Angus T. Jones Will Not Appear in Next 'Two and a Half Men' Episodes
The 19-year-old actor coincidentally is not scheduled to appear in the final two episodes scheduled to shoot before the CBS comedy takes a holiday hiatus.
Angus T. Jones will not appear in the next two episodes of the CBS comedy Two and a Half Men that are scheduled to shoot before the holiday hiatus.
Sources tell The Hollywood Reporter that Jones’ upcoming absence has nothing to do with his recent video rant in which he called the show “filth” and urged viewers to “stop watching.” In fact, sources say producers have yet to talk to Jones, 19, about his recent statements posted online. And the absence of Angus' character Jake, who is in the Army and therefor does not appear in every episode of the show, is pure coincidence.
Jones earns more than $300,000 an episode and has been on the hit sitcom since its inception -- when he was a cute 9-year-old kid. The episodes to be shot this month will air in early 2013.
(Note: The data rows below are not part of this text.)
(** * Fleet Manager: registry, control-plane client, status resolver and
      request handlers of [manager/src], embedded in Rocq.

    The JavaScript sources are embedded shallowly:
    - [Js]         the string primitives the sources call ([toLowerCase],
                   [trim], [slice], the regex replaces, [parseInt]);
    - [Slug]       [slugify] of store.js;
    - [RailwayApi] [railwayGql] of railway-api.js over a scripted server;
    - [Model]      the registry document, the control-plane calls, the
                   world the process acts on and the monad of the handlers;
    - [Runtime]    clock, randomness, console and node:fs;
    - [Store]      store.js: [migrateV1toV2], [load], [save] and the tenant
                   and instance CRUD;
    - [Server]     server.js: [getInstanceStatus] and the request handlers;
    - [StatusTable] the decision table of the status resolver as the design
                   document words it.

    Side effects are threaded through an explicit [World]; exceptions are
    the [Throw] outcome of the monad [M]. Remote collaborators (control
    plane, health endpoint, mesh key issuer), the clock and the random
    source are oracles gathered in [Env]. *)

From Stdlib Require Import ZArith Lia Ascii String List Bool.
From stdpp Require Import base option list gmap strings pretty.

Open Scope string_scope.
Open Scope list_scope.

(* ===================================================================== *)
(** ** JavaScript string primitives *)
(* ===================================================================== *)

Module Js.

(** Strings are sequences of code units below 256; the sources only ever
    keep ASCII letters, digits, space and hyphen. *)
Definition chars (s : string) : list ascii := list_ascii_of_string s.
Definition str (l : list ascii) : string := string_of_list_ascii l.

Definition code (c : ascii) : nat := nat_of_ascii c.

Definition between (lo hi : nat) (c : ascii) : bool :=
  (lo <=? code c)%nat && (code c <=? hi)%nat.

Definition is_lower : ascii -> bool := between 97 122.   (* a-z *)
Definition is_upper : ascii -> bool := between 65 90.    (* A-Z *)
Definition is_digit : ascii -> bool := between 48 57.    (* 0-9 *)

Definition hyphen : ascii := "-"%char.
Definition space : ascii := " "%char.

Definition is_hyphen (c : ascii) : bool := Ascii.eqb c hyphen.

(** [String.prototype.toLowerCase] on one 8-bit character. It is exact on
    ASCII; outside ASCII the real function may also change the length of
    the string. *)
Definition lower_char (c : ascii) : ascii :=
  if is_upper c then ascii_of_nat (code c + 32) else c.

Definition toLowerCase (l : list ascii) : list ascii := map lower_char l.

(** White space as [trim] and the regex class [\s] see it. *)
Definition is_space (c : ascii) : bool :=
  between 9 13 c || Ascii.eqb c space || (code c =? 160)%nat.

Fixpoint trimStart (l : list ascii) : list ascii :=
  match l with
  | c :: r => if is_space c then trimStart r else l
  | [] => []
  end.

Definition trim (l : list ascii) : list ascii :=
  rev (trimStart (rev (trimStart l))).

(** [s.slice(0, n)]. *)
Definition slice0 (n : nat) (l : list ascii) : list ascii := firstn n l.

(** [s.replace(/[^a-z0-9]+/g, "-")]: every maximal run of characters
    outside [a-z0-9] becomes one hyphen. [in_run] tells that the run the
    scan is in has already produced its hyphen. *)
Definition is_slug_alnum (c : ascii) : bool := is_lower c || is_digit c.

Fixpoint collapse_runs (in_run : bool) (l : list ascii) : list ascii :=
  match l with
  | [] => []
  | c :: r =>
      if is_slug_alnum c then c :: collapse_runs false r
      else if in_run then collapse_runs true r
           else hyphen :: collapse_runs true r
  end.

Definition replace_non_alnum_runs (l : list ascii) : list ascii :=
  collapse_runs false l.

(** [s.replace(/^-|-$/g, '')]: one hyphen at the very start and one at the
    very end are deleted. *)
Definition drop_leading_hyphen (l : list ascii) : list ascii :=
  match l with
  | c :: r => if is_hyphen c then r else l
  | [] => []
  end.

Fixpoint drop_trailing_hyphen (l : list ascii) : list ascii :=
  match l with
  | [] => []
  | [c] => if is_hyphen c then [] else [c]
  | c :: r => c :: drop_trailing_hyphen r
  end.

Definition strip_edge_hyphens (l : list ascii) : list ascii :=
  drop_trailing_hyphen (drop_leading_hyphen l).

(** [s.replace(/[^a-zA-Z0-9 -]/g, '')]. *)
Definition is_name_char (c : ascii) : bool :=
  is_lower c || is_upper c || is_digit c || Ascii.eqb c space || is_hyphen c.

Definition keep_name_chars (l : list ascii) : list ascii :=
  filter (fun c => is_name_char c = true) l.

(** [s.replace(/\s+/g, "-")]. *)
Fixpoint spaces_to_hyphen (in_run : bool) (l : list ascii) : list ascii :=
  match l with
  | [] => []
  | c :: r =>
      if is_space c
      then (if in_run then spaces_to_hyphen true r
            else hyphen :: spaces_to_hyphen true r)
      else c :: spaces_to_hyphen false r
  end.

(** [s.replace(/[^a-z0-9-]/g, '')]. *)
Definition is_slug_char (c : ascii) : bool := is_slug_alnum c || is_hyphen c.

Definition keep_slug_chars (l : list ascii) : list ascii :=
  filter (fun c => is_slug_char c = true) l.

(** [parseInt(s, 10)]: leading white space, an optional sign, then the
    longest prefix of decimal digits; [None] stands for [NaN]. *)
Definition digit_val (c : ascii) : Z := Z.of_nat (code c - 48).

Fixpoint read_digits (acc : Z) (l : list ascii) : Z :=
  match l with
  | c :: r => if is_digit c then read_digits (10 * acc + digit_val c) r else acc
  | [] => acc
  end.

Definition starts_with_digit (l : list ascii) : bool :=
  match l with
  | c :: _ => is_digit c
  | [] => false
  end.

Definition parse_unsigned (l : list ascii) : option Z :=
  if starts_with_digit l then Some (read_digits 0 l) else None.

Definition parseInt10 (s : string) : option Z :=
  match trimStart (chars s) with
  | c :: r =>
      if Ascii.eqb c "-"%char then Z.opp <$> parse_unsigned r
      else if Ascii.eqb c "+"%char then parse_unsigned r
      else parse_unsigned (c :: r)
  | [] => None
  end.

End Js.

(* ===================================================================== *)
(** ** store.js, pure part: slugify *)
(* ===================================================================== *)

Module Slug.
Import Js.

(** [String(name || '').toLowerCase().replace(/[^a-z0-9]+/g, "-")
      .replace(/^-|-$/g, '').slice(0, 30)] *)
Definition slugify_chars (l : list ascii) : list ascii :=
  slice0 30 (strip_edge_hyphens (replace_non_alnum_runs (toLowerCase l))).

Definition slugify (name : string) : string :=
  str (slugify_chars (chars name)).

End Slug.

(* ===================================================================== *)
(** ** railway-api.js: the control-plane client *)
(* ===================================================================== *)

Module RailwayApi.

(** What [fetch] resolves to. [retry_after] is
    [res.headers.get("Retry-After")] ([None] for [null]); [body_json] is
    what [res.json()] yields, [None] when the body is not JSON. *)
Record GqlJson (D : Type) := mkGqlJson {
  errors : list string;             (* messages of json.errors, [] if absent *)
  data : D;
}.
Arguments mkGqlJson {D} _ _.
Arguments errors {D} _.
Arguments data {D} _.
The video for the Forerunner Chronicles, which is linked to the Seventh-day Adventist movement, went viral Monday. In it, Jones reveals his discomfort with the content of the ribald comedy. “If you watch Two and a Half Men, please stop watching Two and a Half Men. I'm on Two and a Half Men, and I don't want to be on it. Please stop watching it and filling your head with filth. People say it’s just entertainment. Do some research on the effects of television and your brain, and I promise you you’ll have a decision to make when it comes to television, especially with what you watch."
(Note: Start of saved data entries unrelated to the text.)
(** [v.k]: the member [k] of an object, [undefined] otherwise. *)
Definition get (k : string) (v : JSON) : option JSON :=
  match v with
  | JObj ms => assoc k ms
  | _ => None
  end.

(** The elements of [v.k] when that is an array. *)
Definition elements (k : string) (v : JSON) : list JSON :=
  match get k v with
  | Some (JArr l) => l
  | _ => []
  end.

(** The [Type.*] schema language of the [responseSchema] literal. *)
Inductive Schema : Type :=
| STRING (description : option string) (enum : option (list string))
| NUMBER
| BOOLEAN
| ARRAY (items : Schema)
| OBJECT (properties : list (string * Schema)) (required : list string).

Definition present (k : string) (ms : list (string * JSON)) : bool :=
  match assoc k ms with Some _ => true | None => false end.

(** [conforms s v]: the value has the shape the schema describes: the
    right kind at every level, every required member present, every
    declared member that is present of its declared shape, an enumerated
    string among its literals. *)
Fixpoint conforms (s : Schema) (v : JSON) {struct s} : bool :=
  match s, v with
  | STRING _ None, JStr _ => true
  | STRING _ (Some lits), JStr x => existsb (String.eqb x) lits
  | NUMBER, JNum _ => true
  | BOOLEAN, JBool _ => true
  | ARRAY it, JArr l => forallb (conforms it) l
  | OBJECT props req, JObj ms =>
      forallb (fun k => present k ms) req
      && (fix members (ps : list (string * Schema)) : bool :=
            match ps with
            | [] => true
            | (k, sk) :: ps' =>
                match assoc k ms with
                | Some x => conforms sk x
                | None => true
                end && members ps'
            end) props
  | _, _ => false
  end.

End Json.
Import Json.

(** ** Types *)

Record Room : Type := { type : string; room_price : Q }.

Record Activity : Type := { name : string; price : Q; isIncluded : bool }.

Inductive LocationType : Type := Component | Bundle.

Record Resort : Type := {
  resortName : string;
  currency : string;
  locationType : LocationType;
  rooms : list Room;
  activities : list Activity
}.

Record LocationData : Type := { loc_name : string; resorts : list Resort }.

Record ExtractionResult : Type := { locations : list LocationData }.

(** The browser's [File]: a name, a size and the content. *)
Record File : Type := { file_name : string; size : N; content : string }.

(** The four literals of [FileWithStatus.status]. *)
Module Status.
Inductive t : Type := pending | processing | completed | error.

Definition eqb (a b : t) : bool :=
  match a, b with
  | pending, pending | processing, processing
  | completed, completed | error, error => true
  | _, _ => false
  end.
End Status.

Record FileWithStatus : Type :=
  { file : File; id : string; status : Status.t }.

(** *** The typed values as JSON

    [as ExtractionResult] is a cast: the component holds the parsed JSON
    value itself.  A value of the declared type is this JSON value. *)

Definition locationType_string (t : LocationType) : string :=
  match t with Component => "Component" | Bundle => "Bundle" end.

Definition Room_json (r : Room) : JSON :=
  JObj [("type", JStr (type r)); ("price", JNum (room_price r))].

Definition Activity_json (a : Activity) : JSON :=
  JObj [("name", JStr (name a)); ("price", JNum (price a));
        ("isIncluded", JBool (isIncluded a))].

Definition Resort_json (r : Resort) : JSON :=
  JObj [("resortName", JStr (resortName r));
        ("currency", JStr (currency r));
        ("locationType", JStr (locationType_string (locationType r)));
        ("rooms", JArr (map Room_json (rooms r)));
        ("activities", JArr (map Activity_json (activities r)))].

Definition LocationData_json (l : LocationData) : JSON :=
  JObj [("name", JStr (loc_name l));
        ("resorts", JArr (map Resort_json (resorts l)))].

Definition ExtractionResult_json (e : ExtractionResult) : JSON :=
  JObj [("locations", JArr (map LocationData_json (locations e)))].

(** ** Utils *)

(** A thrown value; [message] is its [.message] when it has one. *)
Record Exn : Type := { message : option string }.

Definition Result (A : Type) : Type := (Exn + A)%type.

Definition bind {A B : Type} (c : Result A) (k : A -> Result B) : Result B :=
  match c with
  | inl e => inl e
  | inr a => k a
  end.

Notation "x <- c ;; k" := (bind c (fun x => k))
  (at level 61, c at next level, right associativity).

(** [a || b] on strings: the empty string and [undefined] are falsy. *)
Definition or_else (a : option string) (b : string) : string :=
  match a with
  | Some s => if String.eqb s "" then b else s
  | None => b
  end.

(** The pieces of [s.split(',')]. *)
Fixpoint split_comma (s : string) : list string :=
  match s with
  | EmptyString => [""]
  | String c s' =>
      if Ascii.eqb c "," then "" :: split_comma s'
      else match split_comma s' with
           | [] => [String c ""]
           | p :: ps => String c p :: ps
           end
  end.

(** What the browser and the remote model answer during one run. *)
Record Response : Type := { text : option string }.

Inductive Part : Type :=
| TextPart (t : string)
| InlineData (mimeType : string) (data : option string).

Record Request : Type := {
  model : string;
  contents : list Part;
  responseMimeType : string;
  responseSchema : Schema
}.

Record World : Type := {
  (** [reader.readAsDataURL(file)]: the data URL handed to [onload], or
      the event handed to [onerror]. *)
  readAsDataURL : File -> Result string;
  (** [new GoogleGenAI(...)]: [Some e] when the constructor throws [e]. *)
  newGoogleGenAI : option Exn;
  (** [ai.models.generateContent(request)]. *)
  generateContent : Request -> Result Response;
  (** [JSON.parse(text)]: the value, or the [SyntaxError]. *)
  JSON_parse : string -> Result JSON
}.

Definition fileToBase64 (w : World) (f : File) : Result (option string) :=
  dataURL <- readAsDataURL w f ;;
  inr (nth_error (split_comma dataURL) 1).

(** *** formatCurrency *)

(** What [formatCurrency] returns: the string
    [new Intl.NumberFormat('en-US', {style: 'currency', currency: code}).format(amount)],
    or the template string [`${currency} ${amount}`].  Both are kept as
    terms: the digits of a number and the locale data are the runtime's. *)
Inductive Display : Type :=
| IntlCurrency (code : string) (amount : Q)
| Template (currency : option string) (amount : Q).

Definition is_ascii_letter (c : ascii) : bool :=
  let n := nat_of_ascii c in
  ((65 <=? n)%nat && (n <=? 90)%nat) || ((97 <=? n)%nat && (n <=? 122)%nat).

Fixpoint all_letters (s : string) : bool :=
  match s with
  | EmptyString => true
  | String c s' => is_ascii_letter c && all_letters s'
  end.

(** ECMA-402 IsWellFormedCurrencyCode: three code units, each an ASCII
    letter of either case. *)
Definition IsWellFormedCurrencyCode (code : string) : bool :=
  (String.length code =? 3)%nat && all_letters code.

(** The [NumberFormat] constructor throws a [RangeError] on a code that is
    not well formed; [format] itself never throws. *)
Definition NumberFormat (code : string) : Result (Q -> Display) :=
  if IsWellFormedCurrencyCode code then inr (IntlCurrency code)
  else inl {| message := Some "Invalid currency code" |}.

Section FormatCurrency.

(** [String.prototype.toUpperCase], the runtime's Unicode case mapping. *)
Variable toUpperCase : string -> string.

Definition currency_code (currency : option string) : string :=
  or_else (option_map toUpperCase currency) "USD".

Definition formatCurrency (amount : Q) (currency : option string) : Display :=
  let code := currency_code currency in
  match NumberFormat (if (String.length code =? 3)%nat then code else "USD") with
  | inr fmt => fmt amount
  | inl _ => Template currency amount
  end.

End FormatCurrency.

(** Upper-casing of ASCII text, where [toUpperCase] is this function. *)
Definition ascii_upper (c : ascii) : ascii :=
  let n := nat_of_ascii c in
  if ((97 <=? n)%nat && (n <=? 122)%nat) then ascii_of_nat (n - 32) else c.

Fixpoint ascii_toUpperCase (s : string) : string :=
  match s with
  | EmptyString => EmptyString
  | String c s' => String (ascii_upper c) (ascii_toUpperCase s')
  end.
Jones continues with the testimonial, intimating that the show is part of the plan of "the enemy" -- presumably Satan. "If I am doing any harm, I don't want to be here," he says. "I don't want to be contributing to the enemy's plan. … You cannot be a true God-fearing person and be on a television show like that. I know I can't. I'm not OK with what I'm learning, what the Bible says and being on that television show.”
Jones began attending the Seventh-day Adventist Church in Los Angeles this year and did a video interview for the church in October.
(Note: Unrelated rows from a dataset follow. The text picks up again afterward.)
(** C2: each of showPopupMenu, showPopupMenuAt and showPopupMenuAtFixed
    returns the itemID of the item the user selected (it travels as the
    native item's tag, and itemID is a C++ int), and returns 0 when nothing
    was chosen. *)
Theorem popup_entry_points_return_selection
    (menu : PopupMenu) (parent : option Component) (pos : JucePoint)
    (small : bool) (env : Env) (w : World) :
  (forall it, userSelection menu (userAction env) = Some it ->
              in_int_range (itemID it)) ->
  let expected := match userSelection menu (userAction env) with
                  | Some it => itemID it
                  | None => 0
                  end in
  (NativeMacPopupMenu.showPopupMenu menu parent small env w).1 = expected /\
  (NativeMacPopupMenu.showPopupMenuAt menu pos small env w).1 = expected /\
  (NativeMacPopupMenu.showPopupMenuAtFixed menu pos small env w).1 = expected.
Proof.
  intros Hrange expected.
  rewrite showPopupMenu_result, showPopupMenuAt_result, showPopupMenuAtFixed_result.
  assert (selectionResult menu (userAction env) = expected) as ->; [|done].
  unfold selectionResult, expected.
  destruct (userSelection menu (userAction env)) as [it|]; [|done].
  apply to_int_id, Hrange. reflexivity.
Qed.
(** * DDL dependency resolver: [order_sql_commands] of database_tools.py

    A shallow embedding of [order_sql_commands] and of the string and regular
    expression primitives it calls, followed by the properties of the
    resolver.

    Modelling conventions.
    - A Python [str] is a Rocq [string] holding the UTF-8 bytes of the text.
      The character classes are Python's on ASCII characters: [\s] and
      [str.strip] take the ASCII characters for which [str.isspace] holds,
      [\w] is [[A-Za-z0-9_]], [str.upper] and [re.IGNORECASE] fold [a-z].
      Python's classes go beyond ASCII ([\w] takes every letter and digit
      of Unicode, [str.strip] the no-break space, [re.IGNORECASE] folds the
      long s to [s]); here a byte above 127 belongs to no class. The
      embedding is therefore the code on ASCII text, [isascii]: a property
      that depends on what the classes take is stated for texts for which
      [isascii] holds. The properties that do not (the safeguard, that a
      string is returned, the storing of code blocks) hold of every text.
    - A [dict] is an association list in insertion order; assigning to an
      existing key keeps the position of the key, as Python does.
    - A [set] of strings is the list of its elements; the order in which
      Python enumerates a set is not fixed by the language (it follows the
      hashes of the strings, which change from one process to the next), so
      every enumeration goes through a function [set_iter], a variable of
      the development.
    - Exceptions and the [while] loop are explicit: a computation returns an
      [outcome], which is a value, a raised exception, or [Diverge] when the
      loop has not finished within its fuel. *)

(** Beside [order_sql_commands] the development embeds [optimize_ddl],
    [validate_schema] and [simulate_dml_output] of database_tools.py and,
    of schema_designer_app.py, the storing and the splitting of the code
    blocks of a message. [simulate_performance] computes with floating
    point numbers and is left out. *)

From Stdlib Require Import String Ascii List Bool Arith Lia Permutation.
From Stdlib Require Import DecimalString.
Import ListNotations.
Open Scope string_scope.
Open Scope list_scope.

(** ** Characters *)

Module Chars.

Definition LF : ascii := "010"%char.
Definition dquote : ascii := "034"%char.
Definition backtick : ascii := "096"%char.
Definition semicolon : ascii := ";"%char.
Definition lparen : ascii := "("%char.

Definition between (lo hi : nat) (c : ascii) : bool :=
  let n := nat_of_ascii c in ((lo <=? n) && (n <=? hi))%nat.

(** The characters below 128, those of [str.isascii]. *)
Definition is_ascii (c : ascii) : bool := (nat_of_ascii c <? 128)%nat.

(** [str.isspace], which [\s] and [str.strip] follow, on ASCII characters:
    TAB LF VT FF CR, FS GS RS US, and the space. Python takes other
    characters as well, all of them above 127; none of them is in the class
    here. *)
Definition is_space (c : ascii) : bool :=
  between 9 13 c || between 28 32 c.

(** [\w] on ASCII characters: letters, digits and the underscore. Python
    takes the letters and digits above 127 as well; none of them is in the
    class here. *)
Definition is_word (c : ascii) : bool :=
  between 48 57 c || between 65 90 c || between 97 122 c || Ascii.eqb c "_"%char.

(** The class of the two quoting characters, the double quote and the
    backtick. *)
Definition is_quote (c : ascii) : bool :=
  Ascii.eqb c dquote || Ascii.eqb c backtick.

(** The alternation [(?:\(|\s)]: both branches take one character. *)
Definition is_lparen_or_space (c : ascii) : bool :=
  Ascii.eqb c lparen || is_space c.
Lemma pixel_of_cell (gh gw th tw : nat) n y x :
  (n < gh * gw)%nat → (y < th)%nat → (x < tw)%nat →
  let Y := (n / gw * th + y)%nat in
  let X := (n mod gw * tw + x)%nat in
  (Y < gh * th)%nat ∧ (X < gw * tw)%nat
  ∧ (Y / th * gw + X / tw = n)%nat ∧ (Y mod th = y)%nat ∧ (X mod tw = x)%nat.
Proof.
  intros Hn Hy Hx Y X.
  pose proof (Nat.div_mod n gw ltac:(lia)).
  pose proof (Nat.mod_upper_bound n gw ltac:(lia)).
  assert (n / gw < gh)%nat by (apply Nat.Div0.div_lt_upper_bound; lia).
  assert (Y / th = n / gw)%nat as HY
    by (symmetry; apply (Nat.div_unique Y th (n / gw) y); unfold Y; lia).
  assert (X / tw = n mod gw)%nat as HX
    by (symmetry; apply (Nat.div_unique X tw (n mod gw) x); unfold X; lia).
  repeat split.
  - unfold Y. nia.
  - unfold X. nia.
  - rewrite HY, HX. lia.
  - symmetry. apply (Nat.mod_unique Y th (n / gw) y); unfold Y; lia.
  - symmetry. apply (Nat.mod_unique X tw (n mod gw) x); unfold X; lia.
Qed.

Section tiling.
Context (gh gw th tw h w : nat).
Context (Hfit_h : (gh * th ≤ h)%nat) (Hfit_w : (gw * tw ≤ w)%nat).

Lemma cell_bounds n :
  (n < gh * gw)%nat →
  (n / gw * th ≤ (n / gw + 1) * th ≤ h)%nat
  ∧ (n mod gw * tw ≤ (n mod gw + 1) * tw ≤ w)%nat.
Proof.
  intros Hn.
  pose proof (Nat.mod_upper_bound n gw ltac:(lia)).
  assert (n / gw < gh)%nat by (apply Nat.Div0.div_lt_upper_bound; lia).
  nia.
Qed.

Lemma cell_block_shape img n :
  has_shape h w img → (n < gh * gw)%nat → has_shape th tw (cell_block gw th tw img n).
Proof.
  intros Hs Hn. destruct (cell_bounds n Hn).
  replace th with ((n / gw + 1) * th - n / gw * th)%nat at 1 by lia.
  replace tw with ((n mod gw + 1) * tw - n mod gw * tw)%nat at 1 by lia.
  by apply (crop_shape h w).
Qed.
“If you’ve seen [Two and a Half Men] you know that … the show doesn't want anything to do with God,” reads an introduction to the video. “But this young man hasn’t followed the all-too-familiar downhill route of many Hollywood child stars. Instead he's looking up, and he sees his association with the show as an opportunity to share his faith with people who otherwise might never hear the name of Jesus used except in a negative way.”
Men has had its share of public controversy, of course. Jones' statements comes a little less than two years after Charlie Sheen began publicly attacking executive producer and co-creator Chuck Lorre, a standoff that lead to Sheen's messy ouster from the top-rated comedy. And earlier this year, co-creator Lee Aronsohn stepped down after making disparaging remarks about female comedy writers in an interview with THR.
Jones has expressed his desire to leave Two and a Half Men and attend college after the show's current 10th season.
“My character does Skype calls,” Jones told E! Online in October. “He only does one-scene Skype calls. It’s easy, but it’s boring.”